Only a rational understanding of the world will allow individuals to choose them and not have them imposed on them. Therefore, it is necessary to urgently strengthen the teaching of scientific ecology.
Ecology is a science that studies living things and their interactions with each other and with their environment.
It sheds light on the connections between human activities and the functioning of ecosystems by articulating concepts of geography, economics, history and biology, borrowing especially from mathematics, computer science, physics and chemistry.

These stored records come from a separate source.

Definition fragment_ready_to_send (f : fragment_master) (buf : buffer) (fr : frame)
  : M (bool * fragment_master * buffer) :=
  if fragment_outgoing_defined f then
    let last := b_len (outgoing f) <=? outgoing_frag_size f in
    let size := if last then b_len (outgoing f) else outgoing_frag_size f in
    let buf := outgoing_return f in
    let '(ok, buf) := buf_init buf (FRAME_HEADROOM fr) in
    _ ← ASSERT ok;
    '(ok, buf, out) ← buf_copy_n buf (outgoing f) size;
    _ ← ASSERT ok;
    buf ← fragment_prepend_flags buf (if last then FRAG_YES_LAST else FRAG_YES_NOTLAST)
            (outgoing_seq_id f) (outgoing_frag_id f) (outgoing_frag_size f);
    let f := with_outgoing f (outgoing_seq_id f) (outgoing_frag_size f)
               (i32 (outgoing_frag_id f + 1)) out in
    _ ← ASSERT (negb last || (b_len out =? 0));
    mret (true, f, buf)
  else mret (false, f, buf).

Definition fragment_outgoing (f : fragment_master) (buf : buffer) (fr : frame)
  : M (fragment_master * buffer) :=
  if b_len buf >? 0 then
    if b_len buf >? PAYLOAD_SIZE_DYNAMIC fr then
      size ← lift (optimal_fragment_size (b_len buf) (PAYLOAD_SIZE_DYNAMIC fr));
      let f := with_outgoing f (outgoing_seq_id f) size (outgoing_frag_id f) (outgoing f) in
      if b_len buf >? i32 (size * MAX_FRAGS) then mret (f, with_len buf 0)
      else
        let '(ok, out) := buf_init (outgoing f) (FRAME_HEADROOM fr) in
        _ ← ASSERT ok;
        '(ok, out) ← buf_copy out buf;
        _ ← ASSERT ok;
        seq ← lift (modulo_add (outgoing_seq_id f) 1 N_SEQ_ID);
        let f := with_outgoing f seq size 0 out in
        '(ok, f, buf) ← fragment_ready_to_send f (with_len buf 0) fr;
        _ ← ASSERT ok;
        mret (f, buf)
    else
      buf ← fragment_prepend_flags buf FRAG_WHOLE 0 0 0;
      mret (f, buf)
  else mret (f, buf).

(** ** Time to live *)

Definition reap_fragment (now : Z) (x : fragment) : fragment :=
  if fr_defined x && (timestamp x + FRAG_TTL_SEC <=? now) then with_defined x false else x.
Definition fragment_ttl_reap (now : Z) (f : fragment_master) : fragment_master :=
  with_incoming f (FragList (fl_seq_id (incoming f)) (fl_index (incoming f))
                     (reap_fragment now <$> fragments (incoming f))).
Definition fragment_wakeup (now : Z) (f : fragment_master) : fragment_master :=
  fragment_ttl_reap now f.
Definition fragment_housekeeping (now : Z) (f : fragment_master) (tv : timeval)
  : fragment_master * option timeval :=
  let '(fire, et, tv) := event_timeout_trigger now (fm_wakeup f) (Some tv) ETT_DEFAULT in
  let f := FragMaster et (received_os_mtu_hint f) (outgoing_seq_id f) (outgoing_frag_size f)
             (outgoing_frag_id f) (outgoing f) (outgoing_return f) (incoming f) in
  (if fire then fragment_wakeup now f else f, tv).

(** ** Specification: the fragments of a datagram *)

(** Datagram [D] in fragments of [s] bytes. *)
Definition frag_count (s : Z) (D : list byte) : Z := (Zlen D + s - 1) / s.
Definition piece_len (s : Z) (D : list byte) (i : Z) : Z := Z.min s (Zlen D - i * s).
Definition frag_piece (s : Z) (D : list byte) (i : Z) : list byte :=
  slice (i * s) (piece_len s D i) D.
(** Fragment [i] on the wire. *)
Definition frag_packet (seq s : Z) (D : list byte) (i : Z) : list byte :=
  be_enc 4 (fragment_flags (if i =? frag_count s D - 1 then FRAG_YES_LAST else FRAG_YES_NOTLAST)
              seq i s) ++ frag_piece s D i.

In short, scientific ecology unites the humanities, social sciences and natural sciences. Therefore, it is legitimate for the school to give it a central place.
This is now the case in school programs despite the insufficient volume per hour (one and a half SVT per week in the 2from and if it is a specialty four hours in 1D and six hours in the final year).
However, when it comes to teaching ecology, teachers face numerous logistical and intellectual challenges. These programs deal with newer and complex concepts, requiring significant investment by teachers and their supervisors in initial and ongoing training.
Teaching ecology also requires combining knowledge from different disciplines and positioning them in relation to one’s own beliefs and the beliefs of students.
However, teacher education, which is already exhausted of its naturalistic and disciplinary contents, leaves little room for epistemology and interdisciplinarity.
Teachers are poorly prepared to manage the organizational constraints of an educational field trip, and inspection reports show a decline in green classrooms and other science discovery devices.